Lectionary ℓ 327
- Text: Evangelistarium †
- Date: 14th century
- Script: Greek
- Found: 1862
- Now at: British Library
- Size: 36.9 cm by 27.8 cm
- Type: Byzantine text-type

= Lectionary 327 =

Lectionary 327 (Gregory-Aland), designated by siglum ℓ 327 (in the Gregory-Aland numbering) is a Greek manuscript of the New Testament, on parchment. Palaeographically it has been assigned to the 14th century. The manuscript has not survived in complete condition.

== Description ==

The original codex contained lessons from the Gospel of John, Matthew, and Luke (Evangelistarium), with numerous lacunae, on 178 parchment leaves. The leaves are measured.

The text is written in Greek minuscule letters, in two columns per page, 26-30 lines per page.

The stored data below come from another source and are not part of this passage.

Lemma update_entries_rewrites_aux : forall k endidxp ptr sec log,
  relbuf sec = None -> 0 <= ptr ->
  k = Z.to_nat ((endidxp - ptr + 3) / 4) ->
  (Z.to_nat ptr + 4 * k <= length (data sec))%nat ->
  let idx j := do_read_32 e (drop (Z.to_nat ptr + 4 * j) (data sec)) in
  let word j :=
    do_write_32 e (strent_offset (entry_of debugedit_stridxentry debug_str (idx j))) in
  update_entries strent_offset e debug_str debugedit_stridxentry endidxp ptr
    sec log
  = Done (ptr + 4 * Z.of_nat k,
          {| data := take (Z.to_nat ptr) (data sec)
                     ++ concat (map word (seq 0 k))
                     ++ drop (Z.to_nat ptr + 4 * k) (data sec);
             relbuf := None; reltype := reltype sec;
             rel_updated := rel_updated sec |},
          log ++ filter (fun i => Strings.strent_root debug_str !! i = None)
                   (map idx (seq 0 k))).
Proof.
  induction k as [|k IH]; intros endidxp ptr sec log Hrel Hptr Hk Hlen;
    cbv zeta; rewrite update_entries_eq.
  - assert (endidxp <= ptr)
      by (apply Z.le_ngt; intros Hlt;
          assert (1 <= (endidxp - ptr + 3) / 4)
            by (apply Z.div_le_lower_bound; lia); lia).
    destruct (Z.ltb_spec ptr endidxp); [lia|].
    cbn [seq map concat filter app]. rewrite Nat.mul_0_r, Nat.add_0_r.
    rewrite take_drop, app_nil_r, Z.mul_0_r, Z.add_0_r.
    destruct sec as [d rb rt ru]. cbn in *. subst rb. reflexivity.
  - assert (Hlt : ptr < endidxp).
    { apply Z.lt_nge. intros Hle.
      assert ((endidxp - ptr + 3) / 4 < 1)
        by (apply Z.div_lt_upper_bound; lia). lia. }
    destruct (Z.ltb_spec ptr endidxp); [|lia].
    unfold do_read_32_relocated. rewrite Hrel.
    rewrite string_find_entry_accept. cbv zeta.
    unfold do_write_32_relocated. cbn [last_relptr].
    set (idx0 := do_read_32 e (drop (Z.to_nat ptr) (data sec))).
    set (w0 := strent_offset (entry_of debugedit_stridxentry debug_str idx0)).
    set (sec1 := store_32 e ptr w0 sec).
    set (log1 := if bool_decide (Strings.strent_root debug_str !! idx0 = None)
                 then log ++ [idx0] else log).
    pose proof (store_32_splice ptr w0 sec Hptr ltac:(lia)) as Hd1.
    fold sec1 in Hd1.
    assert (Hk' : k = Z.to_nat ((endidxp - (ptr + 4) + 3) / 4)).
    { replace (endidxp - (ptr + 4) + 3) with ((endidxp - ptr + 3) + (-1) * 4)
        by lia.
      rewrite Z.div_add by lia. lia. }
    assert (Hl1 : length (data sec1) = length (data sec))
      by (apply length_inserts).
    rewrite (IH endidxp (ptr + 4) sec1 log1 Hrel ltac:(lia) Hk'
               ltac:(rewrite Hl1; lia)).
    assert (Hdrop : forall m, drop (Z.to_nat (ptr + 4) + m) (data sec1)
                              = drop (Z.to_nat ptr + 4 + m) (data sec)).
    { intros m. replace (Z.to_nat (ptr + 4)) with (Z.to_nat ptr + 4)%nat by lia.
      rewrite Hd1, app_assoc.
      rewrite <- (drop_drop _ m (Z.to_nat ptr + 4)).
      rewrite drop_app_length'
        by (rewrite length_app, length_take, length_do_write_32; lia).
      rewrite drop_drop. reflexivity. }
    assert (Hidx : forall j,
               do_read_32 e (drop (Z.to_nat (ptr + 4) + 4 * j) (data sec1))
               = do_read_32 e (drop (Z.to_nat ptr + 4 * S j) (data sec))).
    { intros j. rewrite Hdrop. f_equal. f_equal. lia. }
    f_equal. f_equal; [f_equal; [lia|]|].
    + cbn [reltype rel_updated sec1 store_32]. f_equal.
      replace (Z.to_nat (ptr + 4)) with (Z.to_nat ptr + 4)%nat at 1 by lia.
      rewrite Hd1 at 1.
      rewrite (app_assoc (take (Z.to_nat ptr) (data sec)) (do_write_32 e w0)).
      rewrite take_app_length'
        by (rewrite length_app, length_take, length_do_write_32; lia).
      rewrite Hdrop. rewrite <- !app_assoc.
      cbn [seq map concat]. rewrite Nat.mul_0_r, Nat.add_0_r.
      fold idx0. fold w0. rewrite <- !app_assoc.
      f_equal. f_equal. f_equal.
      * f_equal. rewrite <- seq_shift, map_map. apply map_ext.
        intros j. rewrite Hidx. reflexivity.
      * f_equal. lia.
    + cbn [seq map]. rewrite Nat.mul_0_r, Nat.add_0_r. fold idx0.
      rewrite <- seq_shift, map_map.
      rewrite (map_ext _ (fun j => do_read_32 e
                            (drop (Z.to_nat ptr + 4 * S j) (data sec))) Hidx).
      rewrite filter_cons. subst log1.
      destruct (decide (Strings.strent_root debug_str !! idx0 = None)) as [Hn|Hn].
      * rewrite bool_decide_eq_true_2 by exact Hn.
        rewrite <- app_assoc. reflexivity.
      * rewrite bool_decide_eq_false_2 by exact Hn. reflexivity.
Qed.
(** The tag list never repeats a slot, so the [key]s of the rendered
    badges and rows are pairwise distinct; it holds at most seventeen
    tags, each for a slot of the fixed list, and no tag has an empty
    value, display name or field type. *)
Theorem tags_are_distinct_and_filled `{NumberHost} `{!DateHost}
    (document : gmap jsstring value) (tagDefinitions : list TagDefinition) :
  NoDup (slot <$> tags document tagDefinitions)
  ∧ (length (tags document tagDefinitions) ≤ 17)%nat
  ∧ (∀ t, t ∈ tags document tagDefinitions →
       slot t ∈ TAG_SLOTS ∧ tv_value t ≠ [] ∧ displayName t ≠ []
       ∧ fieldType t ≠ []).
Proof.
  split; [| split].
  - rewrite tags_slots. apply filter_NoDup, TAG_SLOTS_NoDup.
  - rewrite <- (length_fmap slot), tags_slots.
    apply (filter_length_le (qualifies document tagDefinitions) TAG_SLOTS).
  - intros t Ht. apply tags_elem in Ht as (Ht & Hslot & Hq).
    apply qualifies_true in Hq as [_ Hq].
    split; [done |]. rewrite Ht. unfold tag_for.
    cbn [tv_value displayName fieldType slot].
    split; [done |]. split.
    + by apply or_else_set, TAG_SLOTS_named.
    + apply or_else_set, getFieldType_set.
Qed.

The codex contains weekday Gospel lessons.

== History ==

Scrivener and Gregory dated the manuscript to the 14th century. It has been assigned by the Institute for New Testament Textual Research to the 14th-century.

The manuscript was written in Constantinople.

It was purchased from H. Stanhope Freeman in 1862 (along with Lectionary 325, Lectionary 326 and Lectionary 328).

The manuscript was added to the list of New Testament manuscripts by Frederick Henry Ambrose Scrivener (276^{e}) and Caspar René Gregory (number 327^{e}). Gregory saw it in 1883.

The codex is housed at the British Library (Add MS 24379) in London.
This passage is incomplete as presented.